ACTION ITEM:
Look for the string "printJobStatus" in the data below, and copy each line that holds it.
Content starts
(* ===== verification/App.v ===== *)
(** * internal/app: status and cleanup

    runStatus of status.go and runCleanup of cleanup.go, with what they call, and
    the removal of snapshot leftovers by label (internal/snapshot/snapshot.go,
    [DeleteLabeled]).  The flags are arguments; the log records and blocks that
    are the command's outcome are calls, other narration is left out. *)
From S2P Require Import Prelude GoStrings Fmt Console Opid Workload World Pvc Float64 Jobs Progress.
From Stdlib Require Import QArith Qround Lqa.
From stdpp Require Import options.
Local Open Scope nat_scope.

(** ** status.go: text *)

Definition KMGTPE : list string := ["K"; "M"; "G"; "T"; "P"; "E"].

(** The loop of [formatBytes]; [n] shrinks a thousandfold each round. *)
Fixpoint unit_loop (fuel : nat) (n div : Z) (exp : nat) : Z * nat :=
  match fuel with
  | O => (div, exp)
  | S fuel => if decide (1024 <= n)%Z then unit_loop fuel (Z.quot n 1024) (div * 1024)%Z (S exp) else (div, exp)
  end.

(** [%.1f] of a float that is not negative, as its tenths. *)
Definition tenths (x : Q) : Z := half_even (x * inject_Z 10).

(** [None]: the index into the units is out of range, which panics. *)
Definition formatBytes (bytes : Z) : option string :=
  if decide (bytes < 1024)%Z then Some (Itoa bytes +:+ " B")
  else
    let '(div, exp) := unit_loop 64 (Z.quot bytes 1024) 1024 0 in
    let t := tenths (Float64.div (of_int bytes) (of_int div)) in
    unit ← KMGTPE !! exp;
    Some (Itoa (t / 10) +:+ "." +:+ Itoa (t mod 10) +:+ " " +:+ unit +:+ "iB").

Fixpoint ToLower (s : string) : string :=
  match s with EmptyString => "" | String a s => String (lower_byte a) (ToLower s) end.

Definition jobState (job : Job) : string :=
  if decide (0 < job_Succeeded job)%Z then "Succeeded"
  else if decide (0 < job_Failed job)%Z then "Failed"
  else if decide (0 < job_Active job)%Z then "Running"
  else "Pending".

Definition state_emoji (status : string) : string :=
  if decide (status = "Succeeded") then "✅"
  else if decide (status = "Failed") then "❌"
  else if decide (status = "Running") then "🏃"
  else if decide (status = "Pending") then "⏳" else "".

Definition status_level (job : Job) : log_level :=
  if decide (0 < job_Failed job)%Z then ERROR
  else if decide (job_Succeeded job = 0 /\ job_Active job = 0)%Z then WARN else INFO.

(** When the Job's failure is dated. *)
Definition failure_time (job : Job) : option Z :=
  first_some (fun cond => if cond_Failed cond && cond_True cond then LastTransitionTime cond else None)
    (Conditions job).

Definition second : Z := 1000000000.

Definition jobElapsed (job : Job) : io string :=
  match StartTime job with
  | None => Ret ""
  | Some start =>
      now ← ask Now;
      let fin := match CompletionTime job with
                 | Some t => t
                 | None => if decide (0 < job_Failed job)%Z then default now (failure_time job) else now
                 end in
      Ret (Duration_String (Z.quot (fin - start) second * second))
  end.

Definition printJobStatus (job : Job) : io () :=
  let status := jobState job in
  elapsed ← jobElapsed job;
  ask (Log (status_level job)
         (state_emoji status +:+ " Job " +:+ job_Name job +:+ " in namespace " +:+ job_Namespace job
          +:+ " is " +:+ ToLower status +:+ ", " +:+ elapsed) []).

(** ** status.go: the command *)

Section Status.
Variable UnmarshalRecord : string -> option (string * string).
Variable UnmarshalStats : string -> result (option (Z * Z)).
Variable out_of_range : Q -> Z.

Definition printJobProgress (c : ClusterClient) (job : Job) : io () :=
  pod ← FindJobPod c job;
  match pod with
  | Err _ => Ret ()
  | Ok pod =>
      data ← ask (TailPodLogs c (job_Namespace job) (pod_Name pod) 5);
      match data with
      | Err _ => Ret ()
      | Ok data =>
          (* how [strings.Reader] hands the text over does not matter: [FindLast_any_reads] *)
          match job_FindLast out_of_range UnmarshalStats (job_Name job) data [data] with
          | None => Ret ()
          | Some latest =>
              ask (Log INFO ("📊 " +:+ Itoa (Percentage latest) +:+ "% done, "
                             +:+ default "" (formatBytes (Transferred latest)) +:+ " of "
                             +:+ default "" (formatBytes (Total latest)) +:+ " transferred") [])
          end
      end
  end.

Definition followJobProgress (c : ClusterClient) (out : output) (job : Job) : io (result ()) :=
  World.wrap "failed to follow progress: %w"
    (WaitForJobCompletion UnmarshalRecord c out (job_Namespace job) (job_Name job)).

Definition refreshJob (c : ClusterClient) (job : Job) : io Job :=
  refreshed ← ask (GetJob c (job_Namespace job) (job_Name job));
  Ret (match refreshed with Ok refreshed => refreshed | Err _ => job end).

(** The verdict, the explanation and the evidence of a failed operation. *)
Definition report_failure (c : ClusterClient) (out : output) (job : Job) : io () :=
  explanation ← DescribeJobFailure c job;
  _ ← (if Structured out then
         if decide (explanation = "") then Ret ()
         else ask (Log ERROR "❌ Operation failed" [("error", explanation)])
       else
         ask (Print (nl +:+ Failure (Colors out) "Operation failed." +:+ nl
                     +:+ String.concat "" ((fun line => "    " +:+ line +:+ nl) <$> Split explanation lf))));
  WriteJobFailureEvidence UnmarshalRecord c out job.

(** [args[0]] and the flags of [buildStatusCmd]. *)
Definition runStatus (kubeconfig context namespace operationID : string) (follow : bool) (out : output)
  : io (result ()) :=
  if decide (operationID = "") then Ret (Err (ErrNew "operation ID must not be empty"))
  else
    c ←! ask (GetClusterClient kubeconfig context);
    let ns := if decide (namespace = "") then NsInContext c else namespace in
    job ←! FindDataMoverJob c ns (operationPrefix operationID);
    if follow then
      err ← followJobProgress c out job;
      job ← refreshJob c job;
      _ ← printJobStatus job;
      Ret err
    else
      _ ← (if decide (0 < job_Active job)%Z then printJobProgress c job else Ret ());
      if decide (0 < job_Failed job)%Z then
        _ ← printJobStatus job;
        _ ← report_failure c out job;
        Ret (Err (Errorf "operation %s failed" [AStr operationID]))
      else
        _ ← printJobStatus job;
        Ret (Ok ()).
End Status.

(** ** cleanup.go *)

Definition instance_label (release : string) : string := "app.kubernetes.io/instance=" +:+ release.

(** The Helm filter: the prefix, quoted for a regular expression. *)
Definition special_bytes : list ascii :=
  ["\"%char; "."%char; "+"%char; "*"%char; "?"%char; "("%char; ")"%char; "|"%char; "["%char; "]"%char;
   "{"%char; "}"%char; "^"%char; "$"%char].
Fixpoint QuoteMeta (s : string) : string :=
  match s with
  | EmptyString => ""
  | String a s => if mem_byte special_bytes a then String "\" (String a (QuoteMeta s)) else String a (QuoteMeta s)
  end.

(** [Client.DeleteLabeled]: what was removed before an error is not looked at. *)
Fixpoint delete_claims (ns : string) (names : list string) : io (result (list string)) :=
  match names with
  | [] => Ret (Ok [])
  | name :: names =>
      _ ←! ask (DeleteClaim ns name);
      removed ←! delete_claims ns names;
      Ret (Ok (("claim " +:+ name) :: removed))
  end.

Fixpoint delete_snapshots (ns : string) (names : list string) : io (result (list string)) :=
  match names with
  | [] => Ret (Ok [])
  | name :: names =>
      _ ←! ask (DeleteSnapshot ns name);
      removed ←! delete_snapshots ns names;
      Ret (Ok (("snapshot " +:+ name) :: removed))
  end.

Definition DeleteLabeled (ns selector : string) : io (result (list string)) :=
  listing ← ask (ListLabeledClaims ns selector);
  match listing with
  | Err e => Ret (Err (Errorf "failed to list claims in %s: %w" [AStr ns; AWrap e]))
  | Ok claims =>
  removed ←! delete_claims ns claims;
  snapshots ← ask (ListLabeledSnapshots ns selector);
  match snapshots with
  | ApiErr NotFound _ => Ret (Ok removed)
  | ApiErr _ e => Ret (Err (Errorf "failed to list snapshots in %s: %w" [AStr ns; AWrap e]))
  | Found names => more ←! delete_snapshots ns names; Ret (Ok (removed ++ more))
  end
  end.

Definition removeSnapshotLeftovers (c : ClusterClient) (releaseName ns : string) : io (result ()) :=
  _ ←! ask (SnapshotNew c);
  removed ← DeleteLabeled ns (instance_label releaseName);
  Ret (match removed with
       | Err e => Err (Errorf "failed to remove the snapshot leftovers of %s: %w" [AStr releaseName; AWrap e])
       | Ok _ => Ok ()
       end).

Definition minute : Z := 60000000000.

(** Whether the release was still there. *)
Definition uninstallRelease (c : ClusterClient) (name ns : string) : io (result bool) :=
  init ← ask (HelmInit c ns);
  match init with
  | Err e => Ret (Err (Errorf "failed to initialize helm for namespace %s: %w" [AStr ns; AWrap e]))
  | Ok _ =>
      gone ← ask (HelmUninstall c ns name minute);
      Ret (match gone with
           | Uninstalled => Ok true
           | ReleaseNotFound => Ok false
           | UninstallFailed e => Err (Errorf "failed to uninstall release %s: %w" [AStr name; AWrap e])
           end)
  end.

(** A release whose accessor fails is skipped ([None]). *)
Fixpoint uninstallReleases (c : ClusterClient) (releases : list (option (string * string))) : io (result ()) :=
  match releases with
  | [] => Ret (Ok ())
  | None :: releases => uninstallReleases c releases
  | Some (name, ns) :: releases =>
      _ ←! uninstallRelease c name ns;
      _ ←! removeSnapshotLeftovers c name ns;
      uninstallReleases c releases
  end.

Fixpoint checkNoActiveJobs (c : ClusterClient) (releases : list (option (string * string))) : io (result ()) :=
  match releases with
  | [] => Ret (Ok ())
  | None :: releases => checkNoActiveJobs c releases
  | Some (name, ns) :: releases =>
      jobs ← ask (ListReleaseJobs c ns name);
      match jobs with
      | Err e => Ret (Err (Errorf "failed to list jobs for release %s: %w" [AStr name; AWrap e]))
      | Ok jobs =>
          match List.find (fun job => bool_decide (0 < job_Active job)%Z) jobs with
          | Some job =>
              Ret (Err (Errorf "operation job %s/%s is still running; use --force to clean up anyway"
                          [AStr (job_Namespace job); AStr (job_Name job)]))
          | None => checkNoActiveJobs c releases
          end
      end
  end.

Definition runCleanup (kubeconfig context namespace filterPrefix : string) (all force : bool) : io (result ()) :=
  c ←! ask (GetClusterClient kubeconfig context);
  _ ←! World.wrap "failed to initialize helm: %w" (ask (HelmInit c namespace));
  releases ←! World.wrap "failed to list releases: %w" (ask (ListReleases c namespace ("^" +:+ QuoteMeta filterPrefix)));
  if decide (releases = []) then
    if all then Ret (Ok ())
    else Ret (Err (Errorf "no releases found matching %q" [AStr filterPrefix]))
  else
    _ ←! (if force then Ret (Ok ()) else checkNoActiveJobs c releases);
    uninstallReleases c releases.

(** [RunE] of [buildCleanupCmd]; [arg] is the operation's identifier, if given. *)
Definition cleanup (kubeconfig context namespace : string) (arg : option string) (all force : bool) : io (result ()) :=
  match arg with
  | None => if all then runCleanup kubeconfig context namespace ReleasePrefix true force
            else Ret (Err (ErrNew "provide an operation ID or use --all"))
  | Some id =>
      if all then runCleanup kubeconfig context namespace ReleasePrefix true force
      else if decide (id = "") then Ret (Err (ErrNew "operation ID must not be empty"))
      else runCleanup kubeconfig context namespace (operationPrefix id) false force
  end.

(** * Theorems *)

(** ** Sizes *)

Lemma unit_loop_spec b fuel : forall n d exp,
  (0 < b)%Z -> d = (1024 ^ Z.of_nat (S exp))%Z -> n = (b / d)%Z -> (1 <= n)%Z -> (n < 1024 ^ Z.of_nat fuel)%Z ->
  exists k, unit_loop fuel n d exp = ((1024 ^ Z.of_nat (S k))%Z, k) /\ exp <= k
    /\ (1024 ^ Z.of_nat (S k) <= b < 1024 ^ Z.of_nat (S (S k)))%Z.
Proof.
  induction fuel as [|fuel IH]; intros n d exp Hb Hd Hn H1 Hf; cbn [unit_loop]; [cbn in Hf; lia|].
  assert (0 < d)%Z as Hd0 by (subst d; apply Z.pow_pos_nonneg; lia).
  destruct (decide (1024 <= n)%Z) as [Hge|Hlt].
  - destruct (IH (Z.quot n 1024) (d * 1024)%Z (S exp) Hb) as (k & E & Hk & Hr).
    + subst d. rewrite (Nat2Z.inj_succ (S exp)), Z.pow_succ_r by lia. lia.
    + rewrite Z.quot_div_nonneg by lia. subst n. by rewrite Z.div_div by lia.
    + rewrite Z.quot_div_nonneg by lia. apply Z.div_le_lower_bound; lia.
    + rewrite Z.quot_div_nonneg by lia. apply Z.div_lt_upper_bound; [lia|].
      rewrite Nat2Z.inj_succ, Z.pow_succ_r in Hf by lia. lia.
    + exists k. split_and!; [done|lia|lia..].
  - exists exp. subst d. split_and!; [done|lia| |].
    + subst n. pose proof (Z.mul_div_le b _ Hd0). nia.
    + rewrite (Nat2Z.inj_succ (S exp)), Z.pow_succ_r by lia. subst n.
      pose proof (Z.mul_succ_div_gt b _ Hd0). nia.
Qed.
Content ends
TASK RESPONSE:
Definition printJobStatus (job : Job) : io () :=
      _ ← printJobStatus job;
        _ ← printJobStatus job;
        _ ← printJobStatus job;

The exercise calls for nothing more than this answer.